- ASSIGNMENT -
From the first line of the data below through the line holding "assert (shmopt_open_value_segments t", write out each line exactly as it stands.

DATA SUPPLIED Start Marker

(** a context that may be behind *)
Definition behind (t : shmcache_context) : Prop :=
  0 ≤ values_count t ≤ count_current (vm_segment (memory t)) ∧
  count_current (vm_segment (memory t)) ≤ Z.of_nat (length (values_items t)) ∧
  segs_ok t ∧ mapping_ok (cfg_type (config t)).
(** the same with all segments mapped *)
Definition ahead (t u : shmcache_context) : Prop := ∃ tk fds items,
  u = t <| ticks := tk |> <| open_fds := fds |> <| values_items := items |>
        <| values_count := count_current (vm_segment (memory t)) |> ∧
  length items = length (values_items t) ∧ segs_ok u.
Definition opened (t t' : shmcache_context) : Prop := shmopt_open_value_segments t = Some (0, t').
Definition cannot_map (t : shmcache_context) : Prop :=
  ∃ r t', shmopt_open_value_segments t = Some (r, t') ∧ r ≠ 0.

Lemma opened_ahead t t' : behind t → opened t t' → ahead t t'.
Proof.
  intros (Hv&Hl&Hs&Hok) Ho.
  assert (shmopt_open_value_segments t = open_value_segments_loop
    (Z.to_nat (count_current (vm_segment (memory t)) - values_count t)) (values_count t) t) as Heq by done.
  destruct (open_segments_loop_spec (Z.to_nat (count_current (vm_segment (memory t)) - values_count t)) t)
    as (r&s'&Hrun&m&fds&tk&items&->&Hm&Hr&Hs'&Hi); [done|done|lia|lia|].
  unfold opened in Ho. rewrite Heq, Hrun in Ho. injection Ho as -> <-.
  exists tk, fds, items. split_and!; [|done|done].
  by replace (count_current (vm_segment (memory t))) with (values_count t + Z.of_nat m)
    by (rewrite (Hr eq_refl); lia).
Qed.
Lemma open_cases t : behind t → cannot_map t ∨ ∃ t', opened t t'.
Proof.
  intros (Hv&Hl&Hs&Hok). destruct (open_segments_correct t) as (r&t'&Hrun&_); [done..|].
  destruct (decide (r = 0)) as [->|Hr]; [right; by exists t'|left; by exists r, t'].
Qed.

(** a command that only reads: it stops at NULL, or maps the segments and is
    then the command of a process that is up to date, or needs none of them *)
Definition lazily {A} (m : cmd A) (t : shmcache_context) (P : A → Prop) : Prop :=
  (m t = None ∧ cannot_map t) ∨ (∃ t', opened t t' ∧ m t = m t') ∨
  (∃ a, P a ∧ m t = Some (a, t) ∧ ∀ u, ahead t u → m u = Some (a, u)).

Lemma lazily_bind {A B} (m : cmd A) (f : A → cmd B) t P Q :
  behind t → lazily m t P → (∀ a, P a → lazily (f a) t Q) → lazily (m ≫= f) t Q.
Proof.
  unfold mbind, M_bind. intros Hb [[Hm Hc]|[(t'&Ho&Hm)|(a&Ha&Ht&Hu)]] Hf.
  - left. by rewrite Hm.
  - right. left. exists t'. by rewrite Hm.
  - destruct (Hf a Ha) as [[Hm Hc]|[(t'&Ho&Hm)|(b&Hbt&Hbu&Hq)]].
    + left. by rewrite Ht.
    + right. left. exists t'. split; [done|]. by rewrite Ht, Hm, (Hu t') by by apply opened_ahead.
    + right. right. exists b. split; [done|]. rewrite Ht. split; [done|]. intros u Hau. rewrite Hu by done. auto.
Qed.
Lemma lazily_ret {A} (a : A) t (P : A → Prop) : P a → lazily (mret a) t P.
Proof. intros. right. right. by exists a. Qed.
Lemma lazily_of_option {A} (o : option A) a t (P : A → Prop) : o = Some a → P a → lazily (of_option o) t P.
Proof. intros -> ?. right. right. by exists a. Qed.
Lemma lazily_get {A} (k : shmcache_context → cmd A) t P :
  behind t → (∀ u, ahead t u → k u = k t) → lazily (k t) t P → lazily (get ≫= k) t P.
Proof.
  unfold lazily, mbind, M_bind, get. intros Hb Hk [H|[(t'&Ho&Hm)|(a&Ha&Ht&Hu)]]; [by left| |].
  - right. left. exists t'. split; [done|]. by rewrite (Hk t') by by apply opened_ahead.
  - right. right. exists a. split_and!; [done..|]. intros u Hau. rewrite Hk by done. auto.
Qed.

(** loads from the segments that are mapped *)
Lemma ahead_place t u p n : behind t → ahead t u → place_ok t p n → place_ok u p n.
Proof. intros (?&_) (tk&fds&items&->&_) (?&?&?&?). split_and!; cbn in *; lia. Qed.
Lemma lazily_load_hentry t p (P : shm_hash_entry → Prop) :
  behind t → place_ok t p sizeof_shm_hash_entry → P (hentry_at t p) → lazily (load_hentry p) t P.
Proof.
  intros Hb Hp HP. right. right. exists (hentry_at t p). split; [done|]. unfold load_hentry.
  rewrite in_segment_true by (done || apply Hb). split; [done|]. intros u Hu.
  rewrite in_segment_true; [|by destruct Hu as (?&?&?&_&_&?)|by eapply ahead_place].
  by destruct Hu as (?&?&?&->&_).
Qed.
Lemma lazily_memcpy_from t p n (P : list ascii → Prop) :
  behind t → place_ok t p n → P (read_bytes (payload t) p (Z.to_nat n)) → lazily (memcpy_from p n) t P.
Proof.
  intros Hb Hp HP. right. right. exists (read_bytes (payload t) p (Z.to_nat n)). split; [done|].
  unfold memcpy_from. rewrite in_segment_true by (done || apply Hb). split; [done|]. intros u Hu.
  rewrite in_segment_true; [|by destruct Hu as (?&?&?&_&_&?)|by eapply ahead_place].
  by destruct Hu as (?&?&?&->&_).
Qed.

(** the base of a segment: known, or found by mapping, or NULL *)
Lemma mapped_base s i : segs_ok s → 0 ≤ i < values_count s → ∃ b, b ≠ 0 ∧
  shmopt_get_value_segment i s = Some (b, s) ∧ (seg ← load_segment i; mret (base seg)) s = Some (b, s).
Proof.
  intros Hs Hi. destruct (Hs i Hi) as (seg&Hseg&Hb0&_). exists (base seg). split; [done|].
  assert ((seg ← load_segment i; mret (base seg)) s = Some (base seg, s)) as Hr.
  { unfold load_segment, mbind, M_bind, get, of_option. by rewrite Hseg. }
  split; [|exact Hr]. unfold shmopt_get_value_segment. unfold mbind at 1, M_bind at 1, get at 1.
  by rewrite (proj2 (Z.ltb_lt _ _)) by lia.
Qed.
Lemma missing_base t i : values_count t ≤ i < count_current (vm_segment (memory t)) →
  shmopt_get_value_segment i t =
    (r ← shmopt_open_value_segments;
     if negb (r =? 0) then mret 0 else seg ← load_segment i; mret (base seg)) t.
Proof.
  intros Hi. unfold shmopt_get_value_segment. unfold mbind at 1, M_bind at 1, get at 1.
  by rewrite (proj2 (Z.ltb_ge _ _)), (proj2 (Z.ltb_lt _ _)) by lia.
Qed.
Lemma base_cases t i :
  behind t → 0 ≤ i < count_current (vm_segment (memory t)) →
  i < values_count t ∨
  (cannot_map t ∧ ∃ t', shmopt_get_value_segment i t = Some (0, t')) ∨
  ∃ t', opened t t' ∧ shmopt_get_value_segment i t = shmopt_get_value_segment i t'.
Proof.
  intros Hb Hi. destruct (decide (i < values_count t)) as [Hlt|Hge]; [by left|right].
  rewrite missing_base by lia. unfold mbind at 1 3, M_bind at 1 3.
  destruct (open_cases t Hb) as [(r&t'&Hr&Hr0)|(t'&Ho)].
  - left. split; [by exists r, t'|]. exists t'. rewrite Hr. by rewrite (proj2 (Z.eqb_neq _ _) Hr0).
  - right. exists t'. split; [done|]. pose proof (opened_ahead t t' Hb Ho) as (tk&fds&items&Heq&_&Hs').
    destruct (mapped_base t' i) as (b&_&Hg1&Hg2); [done|rewrite Heq; cbn; lia|].
    by rewrite Hg1, Ho, <-Hg2.
Qed.

(** the pointer for an entry offset, NULL being a fault *)
Definition deref (f : Z → hptr) (seg : Z) : cmd hptr :=
  b ← shmopt_get_value_segment seg; non_null (if negb (b =? 0) then Some (f seg) else None).
Lemma lazily_deref f t seg :
  behind t → 0 ≤ seg < count_current (vm_segment (memory t)) →
  lazily (deref f seg) t (λ p, p = f seg ∧ seg < values_count t).
Proof.
  intros Hb Hi. unfold lazily, deref, mbind, M_bind.
  assert (∀ s, segs_ok s → 0 ≤ seg < values_count s → deref f seg s = Some (f seg, s)) as Hok.
  { intros s Hs Hss. destruct (mapped_base s seg Hs Hss) as (b&Hb0&Hrun&_).
    unfold deref, mbind, M_bind. rewrite Hrun. by rewrite (proj2 (Z.eqb_neq _ _) Hb0). }
  destruct (base_cases t seg Hb Hi) as [Hlt|[(Hc&t'&Hrun)|(t'&Hop&Hrun)]].
  - right. right. exists (f seg). split; [done|]. split; [apply Hok; [apply Hb|lia]|].
    intros u (tk&fds&items&->&_&Hs). by apply Hok.
  - left. by rewrite Hrun.
  - right. left. exists t'. by rewrite Hrun.
Qed.

(** ** Entries, as they would be read with all segments mapped *)
Definition reachable (t : shmcache_context) (o : Z) : Prop := ∃ u, ahead t u ∧ readable u o.
Lemma reachable_index t o : reachable t o → 0 ≤ (hentry_addr o).1 < count_current (vm_segment (memory t)).
Proof. intros (u&(tk&fds&items&->&_)&(_&(Hp&_)&_)&_). exact Hp. Qed.
Lemma place_mapped t u p n : memory u = memory t → p.1 < values_count t → place_ok u p n → place_ok t p n.
Proof. intros Hm Hp (?&?&?&?). rewrite Hm in *. by split_and!; try lia. Qed.
Lemma readable_mapped t u o : memory u = memory t → hdr u o = hdr t o →
  (hentry_addr o).1 < values_count t → readable u o → readable t o.
Proof.
  intros Hm Hh Hlt. unfold readable, off_ok, value_ptr, mem_of. rewrite Hh.
  intros ((Ho&Hp&?&?)&Hk&Hv&Hpk&Hpv&Hs&Ho2).
  split; [split_and!; [exact Ho| |done..]|].
  { by apply (place_mapped t u _ _ Hm). }
  split; [exact Hk|]. split; [exact Hv|]. split; [by apply (place_mapped t u _ _ Hm)|].
  split; [by apply (place_mapped t u _ _ Hm)|]. split; [exact Hs|exact Ho2].
Qed.
Lemma reachable_readable t o : reachable t o → (hentry_addr o).1 < values_count t → readable t o.
Proof. intros (u&(tk&fds&items&->&_)&Hr) Hlt. by eapply readable_mapped, Hr. Qed.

DATA SUPPLIED End Marker

- SOLUTION TO THIS TASK -
(** a context that may be behind *)
Definition behind (t : shmcache_context) : Prop :=
  0 ≤ values_count t ≤ count_current (vm_segment (memory t)) ∧
  count_current (vm_segment (memory t)) ≤ Z.of_nat (length (values_items t)) ∧
  segs_ok t ∧ mapping_ok (cfg_type (config t)).
(** the same with all segments mapped *)
Definition ahead (t u : shmcache_context) : Prop := ∃ tk fds items,
  u = t <| ticks := tk |> <| open_fds := fds |> <| values_items := items |>
        <| values_count := count_current (vm_segment (memory t)) |> ∧
  length items = length (values_items t) ∧ segs_ok u.
Definition opened (t t' : shmcache_context) : Prop := shmopt_open_value_segments t = Some (0, t').
Definition cannot_map (t : shmcache_context) : Prop :=
  ∃ r t', shmopt_open_value_segments t = Some (r, t') ∧ r ≠ 0.

Lemma opened_ahead t t' : behind t → opened t t' → ahead t t'.
Proof.
  intros (Hv&Hl&Hs&Hok) Ho.
  assert (shmopt_open_value_segments t = open_value_segments_loop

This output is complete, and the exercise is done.